Hiwin Technologies Co (上銀科技), a leading supplier of ball screws, linear guideways and industrial robots, yesterday forecast its core business would remain soft this quarter, but said it expects business to fare better next quarter, driven by increasing orders for industrial automation and robots.
“Shipments for Hiwin’s machine tools started to slow down last quarter due to overall weakness in the industry, and it is likely that the soft demand will persist throughout the remainder of this year and extend to the first half of next year,” Hiwin chairman Eric Chuo (卓永財) told reporters following an earnings conference in Taipei.
In the second quarter, Hiwin’s net income jumped 30.48 percent annually to NT$428 million (US$13.18 million), but plunged 16.89 percent from a quarter earlier, with earnings per share (EPS) of NT$1.6, missing the market’s consensus estimate of from NT$1.9 to NT$2.1.
Gross margin fell to a nine-quarter low of 35.9 percent last quarter, compared with the previous year’s 39.3 percent and prior quarter’s 39.2 percent, company data showed.
Chuo said China’s slowing economic growth and rising competition from Japan have suppressed global demand for Taiwan’s machine tool products, including Hiwin’s.
While industrial robots only accounted for 7 percent of the company’s total revenue of NT$4.32 billion last quarter, Chuo said this segment is to be Hiwin’s main growth driver this year.
“The machine tool segment is soft, but the demand for industrial automation and robots is getting stronger. I expect the robust demand for industrial robots to offset the weak demand for machine tool in the fourth quarter,” Chuo said.
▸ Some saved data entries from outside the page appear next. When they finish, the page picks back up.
(* ===== verification/VhdStreamParser.v ===== *)
(** * VHDs read from a stream

    [packages/vhd-lib/parseVhdStream.js], over [readChunkStrict] and [skipStrict] of
    [@vates/read-chunk]: the footer, the header, the table, the parent locators and the
    blocks of a VHD, in the order of the stream, without going back.

    A stream is its content and how it cuts it in chunks, a parameter; what the
    generator has yielded before an error is kept.  What [stream] of [VhdStream.v]
    sends is parsed as the same VHD. *)

From S2P Require Import Prelude Buffers VhdFormat StructFu VhdStructs VhdFile VhdLayout VhdBlocks VhdReader VhdChain VhdStream.

(** ** State *)

Inductive entry_type := ParentLocator | Bat | ABlock.

(** What is to be read; the [id] of a locator is a text in the code. *)
Record IndexEntry := mkEntry { ie_type : entry_type; ie_id : Z; ie_offset : Z; ie_size : Z }.

(** The items: those that [headers] yields, the table with the number of its blocks,
    and those that [blocks] yields. *)
Inductive Item :=
  | FooterItem (footer : Footer.t)
  | HeaderItem (header : Header.t)
  | HeadItem (e : IndexEntry) (buf : buffer) (blockCount : option Z)
  | BlockItem (e : IndexEntry) (buf bitmap data : buffer).

(** [_stream] is what is left to read. *)
Record StreamParser := mkParser { _bytesRead : Z; _stream : buffer; items : list Item }.

Definition set_stream (n : Z) (s : buffer) (p : StreamParser) : StreamParser := mkParser n s (items p).

Local Abbreviation P := (M StreamParser).

(** [yield item] *)
Definition yield_item (i : Item) : P unit := modify (λ p, mkParser (_bytesRead p) (_stream p) (items p ++ [i])).

(** ** Reading *)

Definition readChunkStrict (size : Z) : P buffer :=
  assert_that (bool_decide (size > 0)) "size > 0" ;;
  assert_that (bool_decide (size < 1073741824)) "size < 1073741824" ;;
  s ← gets _stream;
  modify (λ p, set_stream (_bytesRead p) (drop (Z.to_nat size) s) p) ;;
  let chunk := take (Z.to_nat size) s in
  if decide (chunk = []) then lift (Throw (OtherError "stream has ended without data"))
  else if decide (zlen chunk ≠ size) then lift (Throw (OtherError "stream has ended with not enough data"))
  else mret chunk.

Definition skipStrict (size : Z) : P unit :=
  s ← gets _stream;
  modify (λ p, set_stream (_bytesRead p) (drop (Z.to_nat size) s) p) ;;
  if decide (zlen s < size) then lift (Throw (OtherError "stream has ended with not enough data")) else mret tt.

Definition read_at (offset size : Z) : P buffer :=
  n ← gets _bytesRead;
  assert_that (bool_decide (n <= offset)) "already read" ;;
  (if decide (n < offset) then
     skipStrict (offset - n) ;;
     modify (λ p, set_stream (n + (offset - n)) (_stream p) p)
   else mret tt) ;;
  buf ← readChunkStrict size;
  modify (λ p, set_stream (_bytesRead p + size) (_stream p) p) ;;
  mret buf.

Definition cappedBufferConcat (buffers : list buffer) (maxSize : Z) : buffer :=
  let buf := mjoin buffers in
  if decide (zlen buf > maxSize) then buf_slice buf (zlen buf - maxSize) (zlen buf) else buf.

Definition readLastSector (chunks : list buffer) : buffer :=
  foldl (λ bufFooterEnd chunk,
    if decide (zlen chunk > 0) then cappedBufferConcat [bufFooterEnd; chunk] SECTOR_SIZE else bufFooterEnd)
    [] chunks.

(** ** The index *)

(** [index.sort((a, b) => a.offset - b.offset)], which is stable. *)
Fixpoint insert_entry (e : IndexEntry) (l : list IndexEntry) : list IndexEntry :=
  match l with
  | [] => [e]
  | x :: l => if decide (ie_offset e <= ie_offset x) then e :: x :: l else x :: insert_entry e l
  end.
Definition sort_entries (l : list IndexEntry) : list IndexEntry := foldr insert_entry [] l.

(** The parent locators, those without space left out. *)
Definition locator_entries (es : list (Z * ParentLocatorEntry)) : list IndexEntry :=
  es ≫= λ '(i, e), if decide (platformDataSpace e = 0) then []
                   else [mkEntry ParentLocator i (platformDataOffset e) (platformDataLength e)].

(** The blocks of the table. *)
Fixpoint bat_entries (bat : buffer) (batOffset batSize full : Z) (ids : list Z) : result (list IndexEntry) :=
  match ids with
  | [] => Ok []
  | i :: ids =>
      sector ← readUInt32BE bat (i * 4);
      if decide (sector ≠ BLOCK_UNUSED) then
        js_assert (bool_decide (sector * SECTOR_SIZE >= batOffset + batSize)) "block before the table" ;;
        es ← bat_entries bat batOffset batSize full ids;
        Ok (mkEntry ABlock i (sector * SECTOR_SIZE) full :: es)
      else bat_entries bat batOffset batSize full ids
  end.

(** ** The generators *)

Section parser.
Context `{!StructFu}.
(** How the stream cuts what is left of it. *)
Context (chunks_of : buffer → list buffer).

(** [while (!batFound)]: the index that is left. *)
Fixpoint read_until_bat (h : Header.t) (batOffset batSize full : Z) (index : list IndexEntry)
    : P (list IndexEntry) :=
  match index with
  | [] => lift (Throw (TypeError "Cannot read properties of undefined (reading 'offset')"))
  | item :: index =>
      buf ← read_at (ie_offset item) (ie_size item);
      match ie_type item with
      | Bat =>
          es ← lift (bat_entries buf batOffset batSize full (zrange 0 (Header.maxTableEntries h)));
          yield_item (HeadItem item buf (Some (zlen es))) ;;
          mret (sort_entries (index ++ es))
      | _ => yield_item (HeadItem item buf None) ;; read_until_bat h batOffset batSize full index
      end
  end.

(** [headers()]: the footer, the size of a bitmap and the index. *)
Definition headers : P (buffer * Z * list IndexEntry) :=
  bufFooter ← read_at 0 FOOTER_SIZE;
  footer ← lift (unpackFooter bufFooter);
  yield_item (FooterItem footer) ;;
  bufHeader ← read_at FOOTER_SIZE HEADER_SIZE;
  h ← lift (unpackHeader bufHeader (Some footer));
  yield_item (HeaderItem h) ;;
  let blockSize := Header.blockSize h in
  assert_that (bool_decide (blockSize mod SECTOR_SIZE = 0)) "blockSize" ;;
  let fullBlockSize := computeFullBlockSize blockSize in
  let locators := locator_entries (zip (zrange 0 (zlen (Header.parentLocatorEntry h)))
                                       (Header.parentLocatorEntry h)) in
  let batOffset := Header.tableOffset h in
  let batSize := Z.max 1 (ceil_div (Header.maxTableEntries h * 4) SECTOR_SIZE) * SECTOR_SIZE in
  let index := sort_entries (locators ++ [mkEntry Bat 0 batOffset batSize]) in
  index ← read_until_bat h batOffset batSize fullBlockSize index;
  mret (bufFooter, fullBlockSize - blockSize, index).
(* ===== verification/ComplexMatcher.v ===== *)
(** * The search syntax

    [packages/complex-matcher/index.js]: the nodes of a search, what they match,
    how they are printed, and the parser, built with combinators.

    What the package lodash and the engine of regular expressions do is given by
    parameters. *)

From S2P Require Import Prelude JsValues.

Local Open Scope Z_scope.

(** ** Raw strings *)

(** [RAW_STRING_SYMBOLS] *)
Definition is_symbol (c : ascii) : bool :=
  bool_decide (c = "_"%char ∨ c = "-"%char ∨ c = "."%char ∨ c = "$"%char).

Definition isRawStringChar (c : ascii) : bool := is_digit c || is_symbol c || is_cased c.
Definition isRawString (s : jstring) : bool := forallb isRawStringChar s.

(** ** Nodes *)

Inductive operator := Gt | Ge | Lt | Le.

#[export] Instance operator_eq_dec : EqDecision operator.
Proof. solve_decision. Defined.
(* ===== verification/SearchRoundtrip.v ===== *)
(** * Printing a search and reading it back

    The searches that the parser makes are printed by [toString] to a text that
    the parser reads as the same search; the parser always ends, with a search or an
    error that is not the lack of fuel. *)

From S2P Require Import Prelude JsValues ComplexMatcher.

Local Open Scope Z_scope.

(** A predicate on each element of an explicit list. *)
Ltac each := repeat apply Forall_cons_2; try apply Forall_nil_2.

(** ** Strings *)

Definition head_is (f : ascii → bool) (s : jstring) : bool :=
  match s with c :: _ => f c | [] => false end.

Lemma drop_middle {A} (pre s : list A) : drop (length pre) (pre ++ s) = s.
Proof. by rewrite drop_app_length. Qed.

Lemma lookup_middle (pre s : jstring) : (pre ++ s) !! length pre = head s.
Proof. rewrite lookup_app_r by done. rewrite Nat.sub_diag. by destruct s. Qed.

Lemma span_app f (s rest : jstring) :
  forallb f s = true → head_is f rest = false → span f (s ++ rest) = (s, rest).
Proof.
  intros Hs Hr. induction s as [|c s IH]; cbn in *.
  - destruct rest as [|c rest]; [done|]. cbn in *. by rewrite Hr.
  - apply andb_true_iff in Hs as [Hc Hs]. by rewrite Hc, (IH Hs).
Qed.

Lemma span_forallb f (s : jstring) : forallb f (span f s).1 = true.
Proof.
  induction s as [|c s IH]; [done|]. cbn. destruct (f c) eqn:E; [|done].
  destruct (span f s) as [a b]. cbn in *. by rewrite E.
Qed.

Lemma span_split f (s : jstring) : (span f s).1 ++ (span f s).2 = s.
Proof.
  induction s as [|c s IH]; [done|]. cbn. destruct (f c); [|done].
  destruct (span f s) as [a b]. cbn in *. by rewrite IH.
Qed.

Lemma startsWith_app t s : startsWith t (t ++ s) = true.
Proof. unfold startsWith. rewrite take_app_length. by apply bool_decide_eq_true. Qed.

Lemma startsWith_head c t s : head_is (Ascii.eqb c) s = false → startsWith (c :: t) s = false.
Proof.
  intros H. unfold startsWith. apply bool_decide_eq_false. destruct s as [|d s]; [done|].
  cbn in *. intros [= -> _]. by rewrite Ascii.eqb_refl in H.
Qed.

(** ** What a parser reads *)

(** At [s], followed by [rest], the parser [p] consumes [s] and gives [v]. *)
Definition reads {A} (p : P A) (s rest : jstring) (v : A) : Prop :=
  ∀ pre, let input := pre ++ s ++ rest in
  p input (length pre) (length input) = Success (length pre + length s) v.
He said the demand for single-axis robots used in the production process of smartphones was relatively soft in the first half of the year, mainly due to international smartphone brands’ requesting their handset assemblers to use older models of single-axis robots to cut costs.
However, demand for Hiwin’s multiple-axis robots used in various industries, such as pharmaceuticals and food processing, increased strongly in the past few months, he said.
“Some applications for industrial robots surprised me. I’ve never thought about using industrial robots to cut chicken fillets. The demand in the food industry is particularly strong,” Chuo said.
In an effort to expand production capacity for industrial robots, Chuo said the company is renovating its existing research and development center to a manufacturing plant.
On the back of the promising business of industrial automation, Chuo said he expects Hiwin’s annual revenue to hit a record level this year, growing at least 5 percent from last year’s NT$15.08 billion.
In the first seven months this year, cumulative revenue totaled NT$9.28 billion, up 17.5 percent from the same period last year.
However, Daiwa Capital Markets Inc is concerned about industrial automation demand in the second half amid the sluggish demand in China.
“We are concerned that Hiwin’s industrial robotics business will not be able to offset the weakness in industrial automation, as the robotics business is likely to account for less than 10 percent of its total sales in the second half of 2015,” Daiwa said in a note yesterday, cutting its 12-month share price target on Hiwin to NT$152 from NT$204.
Hiwin shares dropped 3.14 percent to NT$169.5 in Taipei trading yesterday.